[Brief]: The records below are to be transcribed in full, exactly as given.

[Source material]:
(** ** C9: a prompt too long once enhanced *)

Lemma enhance_prompt_length (prompt suffix : pystr) :
  length (enhance_prompt prompt suffix)
  = (length (strip prompt) + length suffix)%nat.
Proof. unfold enhance_prompt. apply length_app. Qed.

(** C9: a prompt that passes the endpoint's validation, and whose stripped
    length plus the length of the style suffix (124) exceeds 1000, fails:
    the enhanced prompt is rejected by the validation in [generate_image],
    which returns the failure dictionary of [ValueError("Invalid prompt
    provided")] without running the pipeline, and the endpoint answers with
    status 500 and [success] false; when the remote call itself goes
    through, the error is that of the [ValueError]. *)
Theorem long_prompt_rejected_after_enhancement
  (w : World) (prompt : pystr) (steps seed : Z) :
  validate_prompt prompt = true ->
  (1000 < length (strip prompt) + length Config.ANIME_STYLE_SUFFIX)%nat ->
  let enhanced_prompt := enhance_prompt prompt Config.ANIME_STYLE_SUFFIX in
  validate_prompt enhanced_prompt = false
  /\ run (generate_image w enhanced_prompt seed (clamped steps))
     = (inr (generate_image_failure
               (ValueError (lit "Invalid prompt provided")) seed
               (clamped steps)), [])
  /\ exists resp tr,
       run (generate_endpoint w prompt steps seed) = (inr resp, tr)
       /\ status_code resp = 500
       /\ lookup "success" (content resp) = Some (JBool false)
       /\ pipe_calls tr = []
       /\ remote_calls tr = [(enhanced_prompt, seed, clamped steps)]
       /\ (remote_transport w enhanced_prompt seed (clamped steps) = None ->
           content resp = [("success", JBool false);
                           ("error", JStr (lit "Invalid prompt provided"))]).
Proof.
  intros V L enhanced_prompt.
  assert (V' : validate_prompt enhanced_prompt = false).
  { apply validate_prompt_too_long. unfold enhanced_prompt.
    now rewrite enhance_prompt_length. }
  split; [exact V'|]. split.
  - unfold run. rewrite generate_image_run, V'. reflexivity.
  - rewrite generate_endpoint_run, V. fold enhanced_prompt. rewrite V'.
    destruct (remote_transport w enhanced_prompt seed (clamped steps));
      do 2 eexists; (split; [reflexivity|]); repeat split; discriminate.
Qed.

[Task solution]:
(** ** C9: a prompt too long once enhanced *)

Lemma enhance_prompt_length (prompt suffix : pystr) :
  length (enhance_prompt prompt suffix)
  = (length (strip prompt) + length suffix)%nat.
Proof. unfold enhance_prompt. apply length_app. Qed.

(** C9: a prompt that passes the endpoint's validation, and whose stripped
    length plus the length of the style suffix (124) exceeds 1000, fails:
    the enhanced prompt is rejected by the validation in [generate_image],
    which returns the failure dictionary of [ValueError("Invalid prompt
    provided")] without running the pipeline, and the endpoint answers with
    status 500 and [success] false; when the remote call itself goes
    through, the error is that of the [ValueError]. *)
Theorem long_prompt_rejected_after_enhancement
  (w : World) (prompt : pystr) (steps seed : Z) :
  validate_prompt prompt = true ->
  (1000 < length (strip prompt) + length Config.ANIME_STYLE_SUFFIX)%nat ->
  let enhanced_prompt := enhance_prompt prompt Config.ANIME_STYLE_SUFFIX in
  validate_prompt enhanced_prompt = false
  /\ run (generate_image w enhanced_prompt seed (clamped steps))
     = (inr (generate_image_failure
               (ValueError (lit "Invalid prompt provided")) seed
               (clamped steps)), [])
  /\ exists resp tr,
       run (generate_endpoint w prompt steps seed) = (inr resp, tr)
       /\ status_code resp = 500
       /\ lookup "success" (content resp) = Some (JBool false)
       /\ pipe_calls tr = []
       /\ remote_calls tr = [(enhanced_prompt, seed, clamped steps)]
       /\ (remote_transport w enhanced_prompt seed (clamped steps) = None ->
           content resp = [("success", JBool false);
                           ("error", JStr (lit "Invalid prompt provided"))]).
Proof.
  intros V L enhanced_prompt.
  assert (V' : validate_prompt enhanced_prompt = false).
  { apply validate_prompt_too_long. unfold enhanced_prompt.
    now rewrite enhance_prompt_length. }
  split; [exact V'|]. split.
  - unfold run. rewrite generate_image_run, V'. reflexivity.
  - rewrite generate_endpoint_run, V. fold enhanced_prompt. rewrite V'.
    destruct (remote_transport w enhanced_prompt seed (clamped steps));
      do 2 eexists; (split; [reflexivity|]); repeat split; discriminate.
Qed.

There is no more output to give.